══ DATA RECORDS

(** The loop [for (int i = position_ - 1; i >= 0; i--) dst[i] = src[i];] with
    [n = i + 1]. [aliased]: both pointers point into the same array. *)
Fixpoint widen_loop (aliased : bool) (src dst : list Z) (n : nat) : option (list Z) :=
  match n with
  | O => Some dst
  | S i =>
      x ← load8 (if aliased then dst else src) (Z.of_nat i);
      dst ← store16 dst (2 * Z.of_nat i) x;
      widen_loop aliased src dst i
  end.

Definition ConvertToTwoByte (b : LiteralBuffer) : option LiteralBuffer :=
  let new_content_size := position_ b * kUC16Size in
  let fresh := vlength (backing_store_ b) <=? new_content_size in
  let new_store :=
    if fresh then Vector_New (NewCapacity new_content_size) else backing_store_ b in
  new_store ←
    widen_loop (negb fresh) (backing_store_ b) new_store (Z.to_nat (position_ b));
  Some (mkLiteralBuffer new_store new_content_size false).

(** One 16-bit store at the end of the buffer, growing it when it is full. *)
Definition push16 (b : LiteralBuffer) (x : Z) : option LiteralBuffer :=
  b ← (if vlength (backing_store_ b) <=? position_ b then ExpandBuffer b else Some b);
  store ← store16 (backing_store_ b) (position_ b) x;
  Some (mkLiteralBuffer store (position_ b + kUC16Size) (is_one_byte_ b)).

Definition AddTwoByteChar (b : LiteralBuffer) (code_unit : Z) : option LiteralBuffer :=
  if code_unit <=? kMaxNonSurrogateCharCode then push16 b code_unit
  else
    b ← push16 b (LeadSurrogate code_unit);
    push16 b (TrailSurrogate code_unit).

(** [AddChar(base::uc32)] *)
Definition AddChar (b : LiteralBuffer) (code_unit : Z) : option LiteralBuffer :=
  if is_one_byte b then
    if code_unit <=? kLatin1MaxChar then AddOneByteChar b (uint8 code_unit)
    else b ← ConvertToTwoByte b; AddTwoByteChar b code_unit
  else AddTwoByteChar b code_unit.

(** [AddChar(char)] *)
Definition AddAsciiChar (b : LiteralBuffer) (code_unit : Z) : option LiteralBuffer :=
  AddOneByteChar b (uint8 code_unit).

(** [length()], [one_byte_literal()] and [two_byte_literal()] *)
Definition literal_length (b : LiteralBuffer) : Z :=
  if is_one_byte b then position_ b else Z.shiftr (position_ b) 1.

Definition one_byte_literal (b : LiteralBuffer) : list Z :=
  take (Z.to_nat (position_ b)) (backing_store_ b).

Definition load16 (v : list Z) (k : nat) : Z :=
  default 0 (v !! (2 * k)%nat) + 256 * default 0 (v !! (2 * k + 1)%nat).

Definition two_byte_literal (b : LiteralBuffer) : list Z :=
  map (load16 (backing_store_ b)) (seq 0 (Z.to_nat (Z.shiftr (position_ b) 1))).

Definition Equals (b : LiteralBuffer) (keyword : list Z) : bool :=
  is_one_byte b && (vlength keyword =? position_ b)
  && bool_decide (keyword = one_byte_literal b).

(** The collected code units. *)
Definition code_units (b : LiteralBuffer) : list Z :=
  if is_one_byte b then one_byte_literal b else two_byte_literal b.

(** ** Invariant *)

Definition is_byte (x : Z) : Prop := 0 <= x < 2 ^ 8.

Record buffer_ok (b : LiteralBuffer) : Prop := {
  ok_position : 0 <= position_ b <= vlength (backing_store_ b);
  ok_bytes : Forall is_byte (backing_store_ b);
  ok_capacity_even : Z.Even (vlength (backing_store_ b));
  ok_position_even : is_one_byte_ b = false -> Z.Even (position_ b)
}.

(** ** Lemmas *)

Lemma uint8_is_byte x : is_byte (uint8 x).
Proof. apply (wrap_range 8). lia. Qed.

Lemma Vector_New_length n : 0 <= n -> vlength (Vector_New n) = n.
Proof. intros. unfold vlength, Vector_New. rewrite length_replicate. lia. Qed.

Lemma Vector_New_bytes n : Forall is_byte (Vector_New n).
Proof. apply Forall_replicate. unfold is_byte. lia. Qed.

Lemma NewCapacity_spec m :
  16 <= m -> Z.Even m -> m + 2 <= NewCapacity m /\ Z.Even (NewCapacity m).
Proof.
  intros Hm [k ->]. unfold NewCapacity, kGrowthFactor, kMaxGrowth.
  destruct (_ <? _); (split; [lia|]); [exists (k * 4)|exists (k + 524288)]; lia.
Qed.

Lemma NewCapacity_small m :
  0 <= m -> Z.Even m -> m <= NewCapacity m /\ Z.Even (NewCapacity m).
Proof.
  intros Hm [k ->]. unfold NewCapacity, kGrowthFactor, kMaxGrowth.
  destruct (_ <? _); (split; [lia|]); [exists (k * 4)|exists (k + 524288)]; lia.
Qed.

Lemma store8_spec v i x :
  0 <= i < vlength v -> store8 v i x = Some (<[Z.to_nat i := uint8 x]> v).
Proof.
  intros. unfold store8. replace (0 <=? i) with true by bool_lia.
  by replace (i <? vlength v) with true by bool_lia.
Qed.

Lemma vlength_insert v i x : vlength (<[i := x]> v) = vlength v.
Proof. unfold vlength. by rewrite length_insert. Qed.

Lemma store16_spec v i x :
  0 <= i -> i + 1 < vlength v ->
  store16 v i x
  = Some (<[Z.to_nat (i + 1) := uint8 (Z.shiftr (uint16 x) 8)]>
            (<[Z.to_nat i := uint8 (uint16 x)]> v)).
Proof.
  intros. unfold store16. rewrite store8_spec by lia. cbn.
  rewrite store8_spec; [done|]. rewrite vlength_insert. lia.
Qed.

(** The two bytes of a code unit load as that code unit. *)
Lemma load16_store16 v i x v' :
  Z.of_nat (2 * i) + 1 < vlength v -> is_uc16 x ->
  store16 v (Z.of_nat (2 * i)) x = Some v' -> load16 v' i = x.
Proof.
  intros Hlen Hx. rewrite store16_spec by lia.
  intros Heq. apply (inj Some) in Heq. subst v'. unfold load16.
  unfold vlength in Hlen.
  replace (Z.to_nat (Z.of_nat (2 * i) + 1)) with (2 * i + 1)%nat by lia.
  replace (Z.to_nat (Z.of_nat (2 * i))) with (2 * i)%nat by lia.
  rewrite list_lookup_insert_ne by lia.
  rewrite !list_lookup_insert_eq by (rewrite ?length_insert; lia). cbn [default from_option id].
  unfold is_uc16 in Hx. unfold uint8, uint16. rewrite !(wrap_small 16) by lia.
  rewrite Z.shiftr_div_pow2 by lia. unfold wrap.
  change (2 ^ 8) with 256. change (2 ^ 16) with 65536 in Hx. div_lia.
Qed.

Lemma load16_insert_other v i k x :
  (i <> 2 * k)%nat -> (i <> 2 * k + 1)%nat -> load16 (<[i := x]> v) k = load16 v k.
Proof. intros. unfold load16. by rewrite !list_lookup_insert_ne by lia. Qed.

Lemma take_insert_snoc {A} (l : list A) n x :
  (n < length l)%nat -> take (S n) (<[n := x]> l) = take n l ++ [x].
Proof.
  intros. rewrite (take_S_r _ n x) by (by apply list_lookup_insert_eq).
  by rewrite take_insert_ge by lia.
Qed.

(** *** Growing *)

Lemma ExpandBuffer_spec b :
  buffer_ok b ->
  exists b', ExpandBuffer b = Some b' /\ buffer_ok b' /\
    position_ b' = position_ b /\ is_one_byte_ b' = is_one_byte_ b /\
    position_ b + 2 <= vlength (backing_store_ b') /\ code_units b' = code_units b.
Proof.
  intros [Hpos Hbytes Hcap Hpe]. unfold ExpandBuffer.
  set (m := Z.max kInitialCapacity (vlength (backing_store_ b))).
  assert (Hm : 16 <= m /\ vlength (backing_store_ b) <= m /\ Z.Even m).
  { unfold m, kInitialCapacity. split; [lia|]. split; [lia|].
    destruct (Z.max_spec 16 (vlength (backing_store_ b))) as [[_ ->]|[_ ->]]; [done|].
    by exists 8. }
  destruct (NewCapacity_spec m) as [Hbig Heven]; [tauto|tauto|].
  set (cap := NewCapacity m) in *.
  set (st := take (Z.to_nat (position_ b)) (backing_store_ b)
               ++ drop (Z.to_nat (position_ b)) (Vector_New cap)).
  assert (Hst : (if 0 <? position_ b
                 then MemCopy (Vector_New cap) (backing_store_ b) (position_ b)
                 else Some (Vector_New cap)) = Some st).
  { destruct (Z.ltb_spec 0 (position_ b)).
    - unfold MemCopy. rewrite Vector_New_length by lia.
      replace (_ <=? vlength _) with true by bool_lia.
      by replace (_ <=? cap) with true by bool_lia.
    - unfold st. by replace (Z.to_nat (position_ b)) with 0%nat by lia. }
  rewrite Hst. cbn [mbind option_bind]. eexists. split; [done|].
  assert (Hlen : vlength st = cap).
  { unfold vlength, st. rewrite length_app, length_take, length_drop.
    unfold Vector_New, vlength in *. rewrite length_replicate. lia. }
  split; [|split; [done|split; [done|split; [cbn; lia|]]]].
  - split; cbn; rewrite ?Hlen; [lia| |done|done].
    apply Forall_app. split; [by apply Forall_take|apply Forall_drop, Vector_New_bytes].
  - unfold vlength in Hpos.
    assert (Htake : take (Z.to_nat (position_ b)) st
                    = take (Z.to_nat (position_ b)) (backing_store_ b)).
    { unfold st. rewrite take_app_le by (rewrite length_take; lia).
      by rewrite take_take, Nat.min_id. }
    unfold code_units, is_one_byte, one_byte_literal, two_byte_literal. cbn.
    destruct (is_one_byte_ b); [done|].
    apply map_ext_in. intros k Hk. apply in_seq in Hk.
    destruct (Hpe eq_refl) as [q Hq]. rewrite Z.shiftr_div_pow2 in Hk by lia.
    assert (Hlk : forall j, (j < Z.to_nat (position_ b))%nat ->
                    st !! j = backing_store_ b !! j).
    { intros j Hj. rewrite <- (lookup_take_lt st _ _ Hj), Htake. by apply lookup_take_lt. }
    unfold load16. rewrite !Hlk; [done| |]; div_lia.
Qed.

════

ABOUT THIS TASK:
Copy exactly. The range runs from the line containing "- unfold vlength in Hpos." through the last line of the data.

TASK RESULT:
  - unfold vlength in Hpos.
    assert (Htake : take (Z.to_nat (position_ b)) st
                    = take (Z.to_nat (position_ b)) (backing_store_ b)).
    { unfold st. rewrite take_app_le by (rewrite length_take; lia).
      by rewrite take_take, Nat.min_id. }
    unfold code_units, is_one_byte, one_byte_literal, two_byte_literal. cbn.
    destruct (is_one_byte_ b); [done|].
    apply map_ext_in. intros k Hk. apply in_seq in Hk.
    destruct (Hpe eq_refl) as [q Hq]. rewrite Z.shiftr_div_pow2 in Hk by lia.
    assert (Hlk : forall j, (j < Z.to_nat (position_ b))%nat ->
                    st !! j = backing_store_ b !! j).
    { intros j Hj. rewrite <- (lookup_take_lt st _ _ Hj), Htake. by apply lookup_take_lt. }
    unfold load16. rewrite !Hlk; [done| |]; div_lia.
Qed.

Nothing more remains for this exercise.